Many years ago, before the Earth deteriorated and arable land became so scarce that farmers were more valued than investment bankers, Coop (Matthew McConaughey) was NASA’s best space pilot. That was then. Now Coop is a diligent widowed farmer with two young kids, working to keep humanity fed, periodically hunkering down away from the huge dust storms, and sheltering from the blistering sun.
Why weren’t you more persuasive Al Gore?
That is until a chance finding leads Coop and his young daughter Murph to a secret underground location, where old acquaintance Professor Brand (Michael Caine) tells Coop that not only is NASA still (barely) functioning, but it believes it has a shot of saving humanity from its doomed receptacle. As the film’s title suggests the plan doesn’t involve a dinghy…

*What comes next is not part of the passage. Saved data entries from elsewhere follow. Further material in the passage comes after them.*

(** ** The record *)
Lemma encode_consent_ok c v : consent_ok c = true → encode_consent c = Some v → json_ok v = true.
Proof.
  intros Hc. apply andb_true_iff in Hc as [Hs Ho]. unfold encode_consent. destruct (FormatRFC3339 (At c)) as [t|] eqn:Et; [|done].
  intros [= <-].
  apply (members_ok [("granted", _); ("at", _); ("source", _)]); [|by apply member_ok]. cbn. by rewrite (date_ascii _ _ Et), Hs.
Qed.
Lemma consent_round_trip c v : encode_consent c = Some v → into_pointer set_record zero_record None v = Some (Some c).
Proof.
  unfold encode_consent. destruct c as [g a s o]. cbn [At Granted Source Origin]. destruct (FormatRFC3339 a) as [t|] eqn:Et; [|done].
  intros [= <-]. unfold into_pointer. cbn [default zero_record app].
  rewrite (struct_step _ _ (mkConsentRecord g zero_time "" "")) by done.
  rewrite (struct_step _ _ (mkConsentRecord g a "" "")) by (cbn; by rewrite (ParseRFC3339_Format _ _ Et)).
  rewrite (struct_step _ _ (mkConsentRecord g a s "")) by done.
  rewrite <- (app_nil_r (str_member _ _)). by rewrite (member_step _ _ (mkConsentRecord g a s o)) by (done || by intros ->).
Qed.
Lemma billing_round_trip b : into_pointer set_billing zero_billing None (encode_billing b) = Some (Some b).
Proof.
  destruct b as [l1 l2 ci po co va]. unfold encode_billing, into_pointer. cbn [AddressLine1 AddressLine2 City PostalCode BCountry VATID default zero_billing].
  rewrite (member_step _ _ (mkBillingInfo l1 "" "" "" "" "")) by (done || by intros ->).
  rewrite (member_step _ _ (mkBillingInfo l1 l2 "" "" "" "")) by (done || by intros ->).
  rewrite (member_step _ _ (mkBillingInfo l1 l2 ci "" "" "")) by (done || by intros ->).
  rewrite (member_step _ _ (mkBillingInfo l1 l2 ci po "" "")) by (done || by intros ->).
  rewrite (member_step _ _ (mkBillingInfo l1 l2 ci po co "")) by (done || by intros ->).
  rewrite <- (app_nil_r (str_member _ _)). by rewrite (member_step _ _ (mkBillingInfo l1 l2 ci po co va)) by (done || by intros ->).
Qed.
Lemma billing_json_ok b : billing_ok b = true → json_ok (encode_billing b) = true.
Proof.
  unfold billing_ok, encode_billing. cbn [forallb]. rewrite !andb_true_iff. intros (H1 & H2 & H3 & H4 & H5 & H6 & _).
  repeat first [by apply member_ok | apply members_ok].
Qed.
(* ===== verification/Mint.v ===== *)
(** * Mint: tokens for subjects somebody else authenticated

    Models internal/service/mint.go and internal/handler/mint.go: the policy a
    deployment may start with, the checks of a request, the claims that are
    signed, and POST /mint.  The signing key is whatever key is active when the
    request runs ([SigningKeyProvider]): its id is an argument, [None] for no
    key.  [net/mail]'s parser is the parameter of [Email_]. *)
From S2P Require Import Prelude GoStd Cache Crypto Json Bytes JsonEnc Base64 Jwt JwtFacts JwtSign NetIP Sanitize ClientIP Model Middleware Effects Random StoreWp TokenService Lockout Session Login SecondFactor Recover Identity ServiceDoc.
From stdpp Require Import list gmap strings.
From Stdlib Require Import Ascii.
Open Scope string_scope.
Open Scope Z_scope.
Open Scope prog_scope.

Definition MintedTokenType : string := "mint".
Definition mintTTLCeiling : Z := 15 * minute.
Definition mintSubjectMaxLen : nat := 128.

Inductive mintErr :=
| ErrMintSubjectInvalid | ErrMintRoleNotPermitted | ErrMintScopeNotPermitted | ErrMintTTLInvalid | ErrMintUnavailable
| ErrMintEmailNotPermitted | ErrMintEmailInvalid
| MintFailed (step : string).  (** wrapped entropy and signing errors *)
#[export] Instance mintErr_eq_dec : EqDecision mintErr.
Proof. solve_decision. Defined.

(** [seconds] is an int; a Duration is 64 bits of nanoseconds. *)
Definition MintTTLFromSeconds (seconds : Z) : res mintErr Z :=
  if (seconds <? 0) || (mintTTLCeiling / second <? seconds) then Err ErrMintTTLInvalid
  else Ok (wrap64 (seconds * second)).

Definition mintDeniedScopes : list string :=
  ["mint:token"; "kms:unwrap"; "svcdoc:read"; "svcdoc:write"; "login:status"; "admin"; "admin:read"; "admin:write"].
(** [^[A-Za-z0-9][A-Za-z0-9._@-]*$], the expression of document subjects. *)
Definition mintSubjectRe (s : string) : bool := svcDocSubjectCharset s.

After tearful goodbyes Coop finds himself aboard one of Earth’s last spaceships, leading a four person (and one robot) crew to a distant planet that they hope has a liveable atmosphere.
Interstellar is a brave film that embraces the difficulty of space travel and all of the potential scientific dilemmas that it brings. Black holes, an absence of gravity and the disparity of time relativity are all addressed, and indeed play key parts in the plot, to the point that Coop eventually receives messages in deep space from Murph, his daughter who is nonetheless older than he is – which must be weird.
While it is yet another ambitious and original effort from Christopher Nolan, there are more than a few ‘dead spots’ where unnecessary talk and exposition wastes oxygen and time, and too many small similarities to the 2001s, Prometheuses and co (especially Contact). It also doesn’t help that Gravity stole the thunder of all the incredible visuals, and that as a ‘serious’ film it eschewed phasers and jetpacks and stuff, but still has a few concepts that might be technically possible, but seem a little less possible than logic would suggest…
That said Interstellar has a top notch cast for the most part, some of whom didn’t get their names on the poster, and it again proves that even Nolan’s lesser efforts are more interesting than most of the regurgitated crap that fills cinemas these days.
And you know, in order to get a hit you must at least take a swing. Keep swinging Mr Nolan.
Final Rating – 8 / 10. An excellent film that is a little long, a little dry, and a little occasionally implausible to broach greatness.